--- Record excerpts ---
(* ===== verification/Allocator.v ===== *)
(** * The allocator (source/sosal/allocator.c, source/dvp/dvp_kgraph/dvp_mem_int.c)

    The Linux configuration: virtual memory from [posix_memalign] and shared
    memory.  What the system answers to each request in turn is the argument
    [answers]; a granted block is a fresh range of zeroed bytes. *)
From S2P Require Import Prelude DvpTypes Memory Image.

(** [ALLOCATOR_MEMORY_TYPE_*] *)
Inductive allocator_memory_type : Set := MEMORY_TYPE_VIRTUAL | MEMORY_TYPE_VIRTUAL_SHARED.

Definition mem_correlation : list (allocator_memory_type * Z) :=
  [ (MEMORY_TYPE_VIRTUAL, DVP_MTYPE_MPUCACHED_VIRTUAL);
    (MEMORY_TYPE_VIRTUAL_SHARED, DVP_MTYPE_MPUCACHED_VIRTUAL_SHARED) ].

(** The first row of the table that matches, else plain virtual memory. *)
Definition dvp_mem_type_xlate (t : Z) : allocator_memory_type :=
  foldr (fun r rest => if t =? r.2 then r.1 else rest) MEMORY_TYPE_VIRTUAL mem_correlation.

Definition SOSAL_PAGE_SIZE : Z := 4096.
Definition allocator_page_align_size (size : Z) : Z :=
  let rem := Z.land size (SOSAL_PAGE_SIZE - 1) in
  if 0 <? rem then u64 (size + (SOSAL_PAGE_SIZE - rem)) else size.

(** The heap: the mapped bytes and the size of each live block. *)
Record heap : Type := mkHeap { bytes : memory; blocks : gmap Z Z }.

Definition grant (a size : Z) (h : heap) : heap :=
  mkHeap (put_bytes a (zero_bytes size) (bytes h)) (<[a := size]> (blocks h)).
Definition unmap (a n : Z) (m : memory) : memory :=
  foldr (fun x m => delete x m) m (seqZ a n).
(** [free] of an address that is not a live block is undefined. *)
Definition free (a : Z) (h : heap) : outcome heap :=
  match blocks h !! a with
  | Some n => Done (mkHeap (unmap a n (bytes h)) (delete a (blocks h)))
  | None => Undef
  end.

Definition dims_of (ndims : nat) (d : DVP_Dim_t) : list Z := take ndims [dim0 d; dim1 d; dim2 d].
Definition set_dim (n : nat) (v : Z) (d : DVP_Dim_t) : DVP_Dim_t :=
  match n with
  | 0%nat => mkDim v (dim1 d) (dim2 d)
  | 1%nat => mkDim (dim0 d) v (dim2 d)
  | _ => mkDim (dim0 d) (dim1 d) v
  end.

(** [size *= dims[n]; strides[n] = size] *)
Fixpoint stride_loop (ds : list Z) (n : nat) (size : Z) (s : DVP_Dim_t) : Z * DVP_Dim_t :=
  match ds with
  | [] => (size, s)
  | d :: ds' => let size := u32 (size * d) in stride_loop ds' (S n) size (set_dim n (s32 size) s)
  end.

(** What the allocation loop leaves in one slot of [ptrs] and [strides]. *)
Definition slots : Type := list (Z * DVP_Dim_t).

(** How the virtual loop ends: to the end of the array; at a refused request,
    which returns at once; at a request that was granted but gave [NULL],
    which frees the pointers before it, the last one first. *)
Inductive calloc_end : Set := GRANTED | REFUSED | UNWOUND.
---
-- Assignment --
Copy out the lines above with "list" in them.

-- Output for this exercise --
Definition mem_correlation : list (allocator_memory_type * Z) :=
Definition dims_of (ndims : nat) (d : DVP_Dim_t) : list Z := take ndims [dim0 d; dim1 d; dim2 d].
Fixpoint stride_loop (ds : list Z) (n : nat) (size : Z) (s : DVP_Dim_t) : Z * DVP_Dim_t :=
Definition slots : Type := list (Z * DVP_Dim_t).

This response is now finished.